*** Source records ***

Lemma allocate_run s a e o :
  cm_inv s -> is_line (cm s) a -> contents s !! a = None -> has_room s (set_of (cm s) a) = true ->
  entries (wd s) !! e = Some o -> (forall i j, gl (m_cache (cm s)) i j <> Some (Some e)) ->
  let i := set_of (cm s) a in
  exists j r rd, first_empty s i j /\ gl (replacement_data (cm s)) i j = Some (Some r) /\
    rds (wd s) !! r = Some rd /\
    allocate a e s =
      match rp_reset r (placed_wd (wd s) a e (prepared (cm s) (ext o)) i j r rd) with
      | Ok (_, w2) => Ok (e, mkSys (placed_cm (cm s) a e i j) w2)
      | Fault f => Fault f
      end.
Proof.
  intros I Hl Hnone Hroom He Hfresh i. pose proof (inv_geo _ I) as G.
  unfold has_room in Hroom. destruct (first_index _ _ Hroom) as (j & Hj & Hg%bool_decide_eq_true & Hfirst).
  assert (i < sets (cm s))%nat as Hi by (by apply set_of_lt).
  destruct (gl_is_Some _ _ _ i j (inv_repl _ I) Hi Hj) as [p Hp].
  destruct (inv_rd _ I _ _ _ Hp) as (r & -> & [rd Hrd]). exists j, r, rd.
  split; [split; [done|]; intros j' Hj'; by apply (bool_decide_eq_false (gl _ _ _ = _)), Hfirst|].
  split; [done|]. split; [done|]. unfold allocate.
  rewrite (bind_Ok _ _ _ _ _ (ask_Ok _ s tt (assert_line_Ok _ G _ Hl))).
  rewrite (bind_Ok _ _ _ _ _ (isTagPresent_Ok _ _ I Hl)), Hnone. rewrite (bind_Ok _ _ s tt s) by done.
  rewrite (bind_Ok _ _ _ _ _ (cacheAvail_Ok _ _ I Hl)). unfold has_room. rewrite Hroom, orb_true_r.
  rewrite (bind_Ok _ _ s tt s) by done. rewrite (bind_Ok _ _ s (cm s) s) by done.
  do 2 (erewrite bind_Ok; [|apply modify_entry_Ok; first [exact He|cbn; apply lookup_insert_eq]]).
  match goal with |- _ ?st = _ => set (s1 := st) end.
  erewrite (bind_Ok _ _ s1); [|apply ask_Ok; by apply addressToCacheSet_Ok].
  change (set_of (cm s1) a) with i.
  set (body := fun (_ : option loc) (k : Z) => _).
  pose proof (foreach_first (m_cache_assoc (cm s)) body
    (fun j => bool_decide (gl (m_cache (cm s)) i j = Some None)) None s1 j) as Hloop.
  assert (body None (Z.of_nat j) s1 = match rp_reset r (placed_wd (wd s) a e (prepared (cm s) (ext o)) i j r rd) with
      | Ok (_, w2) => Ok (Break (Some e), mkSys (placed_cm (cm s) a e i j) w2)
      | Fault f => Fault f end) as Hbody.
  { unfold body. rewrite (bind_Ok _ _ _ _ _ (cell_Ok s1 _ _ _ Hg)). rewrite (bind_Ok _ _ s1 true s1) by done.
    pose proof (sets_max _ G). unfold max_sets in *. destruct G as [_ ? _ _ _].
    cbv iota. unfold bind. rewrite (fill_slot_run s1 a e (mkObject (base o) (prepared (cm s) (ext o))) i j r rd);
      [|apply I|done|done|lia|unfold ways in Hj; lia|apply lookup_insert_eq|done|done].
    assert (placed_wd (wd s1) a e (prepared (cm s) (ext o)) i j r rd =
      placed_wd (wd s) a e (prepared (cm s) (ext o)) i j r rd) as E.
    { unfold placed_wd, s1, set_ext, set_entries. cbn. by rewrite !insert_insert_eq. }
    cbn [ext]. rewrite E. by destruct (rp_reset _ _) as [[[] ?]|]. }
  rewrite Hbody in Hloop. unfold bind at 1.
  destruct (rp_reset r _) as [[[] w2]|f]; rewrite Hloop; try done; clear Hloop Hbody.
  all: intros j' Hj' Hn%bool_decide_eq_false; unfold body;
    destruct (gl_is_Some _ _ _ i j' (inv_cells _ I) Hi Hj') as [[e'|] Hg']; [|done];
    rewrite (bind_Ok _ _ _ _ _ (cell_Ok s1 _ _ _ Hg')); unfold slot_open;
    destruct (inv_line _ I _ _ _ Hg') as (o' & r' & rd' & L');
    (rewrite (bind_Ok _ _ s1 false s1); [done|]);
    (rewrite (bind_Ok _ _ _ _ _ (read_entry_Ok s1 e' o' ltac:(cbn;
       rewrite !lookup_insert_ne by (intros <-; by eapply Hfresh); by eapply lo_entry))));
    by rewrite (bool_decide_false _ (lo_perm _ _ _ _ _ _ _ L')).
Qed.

*** End of Source records ***

Your task is to collect every line above that contains the word "erewrite".

  do 2 (erewrite bind_Ok; [|apply modify_entry_Ok; first [exact He|cbn; apply lookup_insert_eq]]).
  erewrite (bind_Ok _ _ s1); [|apply ask_Ok; by apply addressToCacheSet_Ok].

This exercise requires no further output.